Step-by-step explanation:To determine the likelihood of drawing a sample of 15 with 6 or fewer females from a population where 70% are male and 30% are female, you can use the binomial probability formula. In this case, you want to calculate the probability of getting 6 or fewer females out of 15.
The binomial probability formula is:
\[P(X = k) = C(n, k) * p^k * (1 - p)^(n - k)\]
Where:
- \(P(X = k)\) is the probability of getting exactly k successes.
- \(C(n, k)\) is the binomial coefficient, which represents the number of ways to choose k items from n items.
- \(p\) is the probability of success (probability of selecting a female).
- \(n\) is the total number of trials (sample size).
In this case, we want to calculate the probability of getting 6 or fewer females, so we need to calculate the probabilities for k = 0, 1, 2, 3, 4, 5, and 6 females and then sum them up.
Given that the population is 70% male and 30% female, \(p = 0.30\), and \(n = 15\).

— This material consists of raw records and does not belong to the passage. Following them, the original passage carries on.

(** X6. Whatever the catalog, a returned result only holds catalog entries
    that are available: the plan is the entry of the plan code, the add-ons
    and premium features are the entries of the de-duplicated codes, in
    that order, one per distinct code, and none of them is unavailable. *)
Theorem result_items_available plans extras features m p a pr r :
  Engine.calculate_total plans extras features m p a pr = Ok r ->
  plans !! p = Some (plan r) /\ available (plan r) = true
  /\ Forall2 (fun c item => extras !! c = Some item /\ available item = true)
       (first_occurrences a) (addons r)
  /\ Forall2 (fun c item => features !! c = Some item /\ available item = true)
       (first_occurrences pr) (premium_features r).
Proof.
  intros Hr.
  apply calculate_total_ok in Hr
    as (Hv & _ & pl & ads & prs & Hpl & Hads & Hprs & ->).
  apply validate_selection_nil in Hv as (_ & Hp & Ha & Hpr).
  apply registry_errors_nil in Hp as (pl' & Hpl' & Hav).
  rewrite Hpl in Hpl'. injection Hpl' as <-.
  rewrite <- !dedupe_first_occurrences. cbn. repeat split; try done.
  - apply resolved_items in Hads.
    induction Hads as [|c item codes items Hc _ IH]; constructor.
    + apply Forall_cons in Ha as [(item' & Hl & Hav')%registry_errors_nil _].
      rewrite Hc in Hl. by injection Hl as <-.
    + apply IH. by apply Forall_cons in Ha as [_ Ha].
  - apply resolved_items in Hprs.
    induction Hprs as [|c item codes items Hc _ IH]; constructor.
    + apply Forall_cons in Hpr as [(item' & Hl & Hav')%registry_errors_nil _].
      rewrite Hc in Hl. by injection Hl as <-.
    + apply IH. by apply Forall_cons in Hpr as [_ Hpr].
Qed.

Lemma result_items_available_witness :
  exists r,
    calculate_total 1 "basic" ["pt"; "nutrition"; "pt"] ["exclusive"] = Ok r
    /\ map code (addons r) = ["pt"; "nutrition"]
    /\ map code (premium_features r) = ["exclusive"]
    /\ Forall2 (fun c item => ADDONS !! c = Some item /\ available item = true)
         (first_occurrences ["pt"; "nutrition"; "pt"]) (addons r).
Proof.
  eexists. split; [reflexivity|]. split; [reflexivity|]. split; [reflexivity|].
  eapply (result_items_available PLANS ADDONS PREMIUM_FEATURES
            1 "basic" ["pt"; "nutrition"; "pt"] ["exclusive"]).
  reflexivity.
Defined.

(** A withdrawn add-on is refused by name, not priced. *)
Example withdrawn_addon_refused :
  Engine.calculate_total PLANS WITHDRAWN_ADDONS PREMIUM_FEATURES
    1 "basic" ["sauna"; "yoga"] []
  = Raise (ValueError
      "add-on 'sauna' is not available.; unknown add-on: 'yoga'.").
Proof. reflexivity. Qed.

(** ** De-duplication *)

Lemma dedupe_from_sublist values : forall seen,
  dedupe_from seen values `sublist_of` values.
Proof.
  induction values as [|v values IH]; intros seen; simpl; [done|].
  case_decide; [apply sublist_cons, IH|apply sublist_skip, IH].
Qed.

(** X7. [_dedupe_preserve_order] keeps exactly the values of its input, in
    the input's order (its output is a subsequence of the input without
    repetition); it is idempotent and leaves a list without repetition
    unchanged. *)
Theorem dedupe_preserves_values values :
  (forall x, In x (_dedupe_preserve_order values) <-> In x values)
  /\ NoDup (_dedupe_preserve_order values)
  /\ _dedupe_preserve_order values `sublist_of` values
  /\ (length (_dedupe_preserve_order values) <= length values)%nat
  /\ _dedupe_preserve_order (_dedupe_preserve_order values)
     = _dedupe_preserve_order values
  /\ (NoDup values <-> _dedupe_preserve_order values = values).
Proof.
  assert (Hsub : _dedupe_preserve_order values `sublist_of` values)
    by (rewrite dedupe_unfold; apply dedupe_from_sublist).
  split; [apply dedupe_In|]. split; [apply dedupe_NoDup|].
  split; [done|]. split; [by apply sublist_length|].
  split; [apply dedupe_idempotent|]. split.
  - intros Hnd. rewrite dedupe_unfold.
    apply dedupe_from_fixed; [done|]. intros x _. apply not_elem_of_empty.
  - intros <-. apply dedupe_NoDup.
Qed.

(** ** Order of the codes *)

Lemma dedupe_Permutation (l l' : list string) :
  l ≡ₚ l' -> _dedupe_preserve_order l ≡ₚ _dedupe_preserve_order l'.
Proof.
  intros Hp. apply NoDup_Permutation; try apply dedupe_NoDup.
  intros x. rewrite !dedupe_elem. by rewrite Hp.
Qed.

Lemma resolved_omap (registry : gmap string CatalogItem) codes items :
  mapM (fun c => registry !! c) codes = Some items ->
  items = omap (fun c => registry !! c) codes.
Proof.
  intros Hm%mapM_Some.
  induction Hm as [|c item codes items Hc _ IH]; [done|].
  cbn. rewrite Hc. by f_equal.
Qed.

Lemma total_price_Permutation (items items' : list CatalogItem) :
  items ≡ₚ items' -> total_price items = total_price items'.
Proof.
  induction 1 as [|x l l' _ IH|x y l|l l' l'' _ IH1 _ IH2]; simpl; lia.
Qed.

(** X8. The outcome does not depend on the order in which add-on and
    premium codes are given: for permuted code sequences both calls fail,
    or both return, with the same plan, the same five amounts, the same
    notes and the same items up to order. *)
Theorem code_order_irrelevant plans extras features m p a a' pr pr' :
  a ≡ₚ a' -> pr ≡ₚ pr' ->
  (exists r r',
     Engine.calculate_total plans extras features m p a pr = Ok r
     /\ Engine.calculate_total plans extras features m p a' pr' = Ok r'
     /\ plan r = plan r'
     /\ addons r ≡ₚ addons r'
     /\ premium_features r ≡ₚ premium_features r'
     /\ base_total_usd r = base_total_usd r'
     /\ group_discount_usd r = group_discount_usd r'
     /\ premium_surcharge_usd r = premium_surcharge_usd r'
     /\ special_offer_discount_usd r = special_offer_discount_usd r'
     /\ total_usd r = total_usd r'
     /\ messages r = messages r')
  \/ (exists e e',
        Engine.calculate_total plans extras features m p a pr = Raise e
        /\ Engine.calculate_total plans extras features m p a' pr' = Raise e').
Proof.
  intros Ha Hpr.
  assert (Hvalid :
    Engine.validate_selection plans extras features m p a pr = []
    <-> Engine.validate_selection plans extras features m p a' pr' = []).
  { rewrite !valid_selection_spec.
    assert (Hina : forall c, In c a <-> In c a')
      by (intros c; rewrite <- !list_elem_of_In; by rewrite Ha).
    assert (Hinp : forall c, In c pr <-> In c pr')
      by (intros c; rewrite <- !list_elem_of_In; by rewrite Hpr).
    split; intros (Hm & Hp & H1 & H2); repeat split; try done;
      intros c Hc; (apply H1, Hina, Hc || apply H2, Hinp, Hc). }
  destruct (Engine.validate_selection plans extras features m p a pr)
    as [|e errs] eqn:Hv.
  - pose proof (proj1 Hvalid eq_refl) as Hv'.
    destruct (calculate_total_valid plans extras features m p a pr Hv)
      as (pl & ads & prs & Hpl & Hads & Hprs & Hc).
    destruct (calculate_total_valid plans extras features m p a' pr' Hv')
      as (pl' & ads' & prs' & Hpl' & Hads' & Hprs' & Hc').
    rewrite Hpl in Hpl'. injection Hpl' as <-.
    assert (Hpa : ads ≡ₚ ads').
    { rewrite (resolved_omap _ _ _ Hads), (resolved_omap _ _ _ Hads').
      by rewrite (dedupe_Permutation a a' Ha). }
    assert (Hpp : prs ≡ₚ prs').
    { rewrite (resolved_omap _ _ _ Hprs), (resolved_omap _ _ _ Hprs').
      by rewrite (dedupe_Permutation pr pr' Hpr). }
    assert (Hta := total_price_Permutation _ _ Hpa).
    assert (Htp := total_price_Permutation _ _ Hpp).
    assert (Heq : priced m pl ads' prs'
                  = {| members := m; plan := pl; addons := ads';
                       premium_features := prs';
                       base_total_usd := base_total_usd (priced m pl ads prs);
                       group_discount_usd := group_discount_usd (priced m pl ads prs);
                       premium_surcharge_usd :=
                         premium_surcharge_usd (priced m pl ads prs);
                       special_offer_discount_usd :=
                         special_offer_discount_usd (priced m pl ads prs);
                       total_usd := total_usd (priced m pl ads prs);
                       messages := messages (priced m pl ads prs) |}).
    { unfold priced. cbn. rewrite <- Hta, <- Htp.
      destruct prs as [|x prs], prs' as [|x' prs']; try done.
      - by apply Permutation_nil_l in Hpp.
      - by apply Permutation_nil_r in Hpp. }
    assert (Ht : total_usd (priced m pl ads' prs')
                 = total_usd (priced m pl ads prs)) by (by rewrite Heq).
    rewrite Ht in Hc'. rewrite Hc, Hc'.
    destruct (decide (0 < total_usd (priced m pl ads prs))); [left|right].
    + eexists _, _. split; [reflexivity|]. split; [reflexivity|].
      rewrite Heq. cbn. by repeat split.
    + by eexists _, _.
  - right. destruct (Engine.validate_selection plans extras features m p a' pr')
      as [|e' errs'] eqn:Hv'; [by pose proof (proj2 Hvalid eq_refl)|].
    rewrite !calculate_total_invalid by (rewrite ?Hv, ?Hv'; done).
    by eexists _, _.
Qed.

Let's calculate the probabilities:
For k = 0 (0 females):
\[P(X = 0) = C(15, 0) * (0.30)^0 * (1 - 0.30)^(15 - 0) = 1 * 1 * 0.7^15\]
For k = 1 (1 female):
\[P(X = 1) = C(15, 1) * (0.30)^1 * (1 - 0.30)^(15 - 1) = 15 * 0.30 * 0.7^14\]

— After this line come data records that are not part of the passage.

(** * GPflow mean functions: a shallow embedding of gpflow/mean_functions.py

    The module builds small expression trees of mean functions (Linear,
    Identity, Constant, Zero, SwitchedMeanFunction, Additive, Product) and
    evaluates them on batches: a batch is a matrix whose rows are the data.

    Scalars.  The entries of a tensor are values of the configured float
    type.  The development is generic in the scalar type: it only needs the
    constants 0 and 1, addition, multiplication, the cast to int32 used for
    labels, and the commutativity of the two operations.  Rationals give the
    instance on which concrete batches are evaluated.

    Tensors.  A batch is a rank 2 tensor, kept with its column count so that
    a batch with no rows still has a width; a rank 1 tensor is a list.  The
    tensor engine operations used by the module (matmul, broadcasting add
    and multiply, tile, zeros, eye, transpose, gather, range,
    dynamic_partition, dynamic_stitch) are modelled on these, with the
    failures the engine raises as values of [error].

    Parameters.  Inside __call__ the decorator params_as_tensors makes a
    Parameter attribute read as its current tensor value, so a parameter is
    modelled by that value: A is a matrix, b and c are vectors, as the
    constructors document them. *)

From Stdlib Require Import String ZArith QArith Lia Bool Arith PeanoNat List.
Import ListNotations.

Local Open Scope nat_scope.

(** ** Scalars *)

Class Scalar (R : Type) : Type := {
  szero : R;
  sone : R;
  sadd : R -> R -> R;
  smul : R -> R -> R;
  cast_int32 : R -> Z;
  sadd_comm : forall x y, sadd x y = sadd y x;
  smul_comm : forall x y, smul x y = smul y x
}.

(** ** Failures *)

Inductive error : Type :=
| DimensionMismatch      (* matmul: inner dimensions differ *)
| IncompatibleShapes     (* broadcasting, tile, stitch: shapes do not agree *)
| IndexOutOfRange        (* gather index or partition label outside its range *)
| InvalidAttr            (* an op built with fewer than one partition *)
| AttributeError         (* attribute absent on the object *)
| ValueError (msg : string).

Inductive result (A : Type) : Type :=
| OK (a : A)
| Error (e : error).

Arguments OK {A} a.
Arguments Error {A} e.

Definition bind {A B : Type} (r : result A) (k : A -> result B) : result B :=
  match r with
  | OK a => k a
  | Error e => Error e
  end.

Notation "x <- c1 ;; c2" := (bind c1 (fun x => c2))
  (at level 61, c1 at next level, right associativity).

Definition is_ok {A : Type} (r : result A) : bool :=
  match r with OK _ => true | Error _ => false end.

(** [mapM f l]: apply [f] to every element, left to right, stopping at the
    first failure. *)
Fixpoint mapM {A B : Type} (f : A -> result B) (l : list A) : result (list B) :=
  match l with
  | [] => OK []
  | a :: l' => b <- f a ;; bs <- mapM f l' ;; OK (b :: bs)
  end.

(** [zipM f ms xs] is the comprehension [[f m x for x, m in zip(xs, ms)]]. *)
Definition zipM {A B C : Type} (f : A -> B -> result C) :=
  fix go (ms : list A) (xs : list B) {struct ms} : result (list C) :=
    match ms, xs with
    | m :: ms', x :: xs' => r <- f m x ;; rs <- go ms' xs' ;; OK (r :: rs)
    | _, _ => OK []
    end.

(** List update by index; out of range it changes nothing. *)
Fixpoint list_update {A : Type} (i : nat) (x : A) (l : list A) : list A :=
  match l, i with
  | [], _ => []
  | _ :: l', O => x :: l'
  | a :: l', S i' => a :: list_update i' x l'
  end.

(** ** Tensors and the tensor engine *)

Section Engine.

Context {R : Type} `{Scalar R}.

Record matrix : Type := mk_matrix {
  ncols : nat;
  rows : list (list R)
}.

Definition nrows (M : matrix) : nat := length (rows M).

Definition wf_matrix (M : matrix) : Prop :=
  Forall (fun r => length r = ncols M) (rows M).

(** tf.shape *)
Definition tf_shape (M : matrix) : list nat := [nrows M; ncols M].

Definition entry (M : matrix) (i j : nat) : R :=
  nth j (nth i (rows M) []) szero.

Definition column (j : nat) (M : matrix) : list R :=
  map (fun r => nth j r szero) (rows M).

(** tf.transpose of a rank 2 tensor *)
Definition tf_transpose (M : matrix) : matrix :=
  {| ncols := nrows M;
     rows := map (fun j => column j M) (seq 0 (ncols M)) |}.

Definition dot (u v : list R) : R :=
  fold_left (fun acc p => sadd acc (smul (fst p) (snd p))) (combine u v) szero.

(** tf.matmul *)
Definition tf_matmul (X A : matrix) : result matrix :=
  if ncols X =? nrows A then
    OK {| ncols := ncols A;
          rows := map (fun r => map (fun j => dot r (column j A))
                                    (seq 0 (ncols A)))
                      (rows X) |}
  else Error DimensionMismatch.

(** Broadcasting of one axis: equal sizes, or one of them is 1. *)
Definition broadcast_dim (a b : nat) : result nat :=
  if a =? b then OK a
  else if a =? 1 then OK b
  else if b =? 1 then OK a
  else Error IncompatibleShapes.

(** Element [i] along an axis of size [n] that is broadcast. *)
Definition pick {A : Type} (n i : nat) (l : list A) (d : A) : A :=
  nth (if n =? 1 then 0 else i) l d.

Definition broadcast_row (op : R -> R -> R) (q a b : nat) (u v : list R)
  : list R :=
  map (fun j => op (pick a j u szero) (pick b j v szero)) (seq 0 q).

Definition broadcast_op (op : R -> R -> R) (X Y : matrix) : result matrix :=
  n <- broadcast_dim (nrows X) (nrows Y) ;;
  q <- broadcast_dim (ncols X) (ncols Y) ;;
  OK {| ncols := q;
        rows := map (fun i => broadcast_row op q (ncols X) (ncols Y)
                                (pick (nrows X) i (rows X) [])
                                (pick (nrows Y) i (rows Y) []))
                    (seq 0 n) |}.

(** tf.add and tf.multiply (the operator + is tf.add) *)
Definition tf_add : matrix -> matrix -> result matrix := broadcast_op sadd.
Definition tf_multiply : matrix -> matrix -> result matrix := broadcast_op smul.

(** A rank 1 operand of a broadcast against a rank 2 one is aligned with
    the last axis: a vector of length q acts as a 1 x q matrix. *)
Definition expand_vector (b : list R) : matrix :=
  {| ncols := length b; rows := [b] |}.

(** np.reshape(c, (1, -1)) *)
Definition np_reshape_row (c : list R) : matrix :=
  {| ncols := length c; rows := [c] |}.

(** tf.tile on a rank 2 tensor: [multiples] must have one entry per axis. *)
Definition tf_tile (M : matrix) (multiples : list nat) : result matrix :=
  match multiples with
  | [a; b] =>
      OK {| ncols := ncols M * b;
            rows := concat (repeat (map (fun r => concat (repeat r b)) (rows M)) a) |}
  | _ => Error IncompatibleShapes
  end.

(** tf.zeros for the shape of a batch (rank 2 is what [matrix] holds) and
    for a rank 1 shape. *)
Definition tf_zeros (shape : list nat) : result matrix :=
  match shape with
  | [n; q] => OK {| ncols := q; rows := repeat (repeat szero q) n |}
  | _ => Error IncompatibleShapes
  end.

Definition tf_zeros_1d (n : nat) : list R := repeat szero n.

(** tf.eye *)
Definition tf_eye (d : nat) : matrix :=
  {| ncols := d;
     rows := map (fun i => map (fun j => if i =? j then sone else szero) (seq 0 d))
                 (seq 0 d) |}.

(** tf.range(start, limit); every use in the module starts at 0, so the
    values are indices.  The engine refuses limit < start; in the module
    that only arises for a batch without columns, whose evaluation has
    failed in the gather of the label column before the range is used. *)
Definition tf_range (start limit : Z) : list nat :=
  seq (Z.to_nat start) (Z.to_nat (limit - start)).

(** tf.gather along axis 0 with a scalar index: the result loses the axis. *)
Definition tf_gather_row (M : matrix) (i : Z) : result (list R) :=
  if (0 <=? i)%Z && (i <? Z.of_nat (nrows M))%Z
  then OK (nth (Z.to_nat i) (rows M) [])
  else Error IndexOutOfRange.

(** tf.gather along axis 0 with a vector of indices. *)
Definition tf_gather_rows (M : matrix) (idx : list nat) : result matrix :=
  rs <- mapM (fun i => tf_gather_row M (Z.of_nat i)) idx ;;
  OK {| ncols := ncols M; rows := rs |}.

(** tf.cast(ind, tf.int32) *)
Definition tf_cast_int32 (v : list R) : list Z := map cast_int32 v.

(** The elements of [data] whose partition number is [g], in order. *)
Fixpoint select {A : Type} (g : Z) (data : list A) (partitions : list Z)
  : list A :=
  match data, partitions with
  | d :: ds, p :: ps =>
      if (p =? g)%Z then d :: select g ds ps else select g ds ps
  | _, _ => []
  end.

Definition label_ok (K : nat) (p : Z) : bool :=
  (0 <=? p)%Z && (p <? Z.of_nat K)%Z.

(** tf.dynamic_partition along axis 0. *)
Definition tf_dynamic_partition {A : Type} (data : list A) (partitions : list Z)
  (K : nat) : result (list (list A)) :=
  if K =? 0 then Error InvalidAttr
  else if negb (length data =? length partitions) then Error IncompatibleShapes
  else if forallb (label_ok K) partitions
       then OK (map (fun g => select (Z.of_nat g) data partitions) (seq 0 K))
       else Error IndexOutOfRange.

Definition partition_rows (X : matrix) (partitions : list Z) (K : nat)
  : result (list matrix) :=
  parts <- tf_dynamic_partition (rows X) partitions K ;;
  OK (map (mk_matrix (ncols X)) parts).

(** The writes a stitch performs, in order: (index, row) pairs. *)
Definition stitch_writes (indices : list (list nat)) (data : list matrix)
  : list (nat * list R) :=
  concat (map (fun p => combine (fst p) (rows (snd p))) (combine indices data)).

Definition max_index_succ (w : list (nat * list R)) : nat :=
  fold_right (fun p m => Nat.max (S (fst p)) m) 0 w.

Definition apply_writes (w : list (nat * list R)) (init : list (list R))
  : list (list R) :=
  fold_left (fun acc p => list_update (fst p) (snd p) acc) w init.

(** tf.dynamic_stitch: data[m] must have one row per index of indices[m]
    and all data must have the same row shape; the merged tensor has
    max index + 1 rows and a later write to an index wins.  A row that no
    index names is left unspecified by the engine; here it is a zero row. *)
Definition tf_dynamic_stitch (indices : list (list nat)) (data : list matrix)
  : result matrix :=
  match data with
  | [] => Error InvalidAttr
  | d0 :: _ =>
      if negb (length indices =? length data) then Error InvalidAttr
      else if forallb (fun p => (length (fst p) =? nrows (snd p))
                                && (ncols (snd p) =? ncols d0))
                      (combine indices data)
      then
        let w := stitch_writes indices data in
        OK {| ncols := ncols d0;
              rows := apply_writes w
                        (repeat (repeat szero (ncols d0)) (max_index_succ w)) |}
      else Error IncompatibleShapes
  end.

(** ** The mean functions *)

#[local] Unset Elimination Schemes.

Inductive MeanFunction : Type :=
| Linear (A : matrix) (b : list R)
| Identity (input_dim : option nat)
| Constant (c : list R)
| Zero (output_dim : nat)
| SwitchedMeanFunction (meanfunction_list : list MeanFunction)
| Additive (add_1 add_2 : MeanFunction)
| Product (prod_1 prod_2 : MeanFunction).

#[local] Set Elimination Schemes.

(** Constructors with the defaults of the __init__ methods. *)
Definition Linear_init (A : option matrix) (b : option (list R)) : MeanFunction :=
  Linear (match A with Some A' => A' | None => {| ncols := 1; rows := [[sone]] |} end)
         (match b with Some b' => b' | None => [szero] end).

Continue this process for k = 2, 3, 4, 5, and 6, and sum up the probabilities:
\[P(X ≤ 6) = P(X = 0) + P(X = 1) + P(X = 2) + P(X = 3) + P(X = 4) + P(X = 5) + P(X = 6)\]
Calculate each term and sum them up to find the total probability. You can use a calculator or statistical software to perform these calculations.
The probability calculated will give you the likelihood of drawing a sample of 15 with 6 or fewer females from the given population.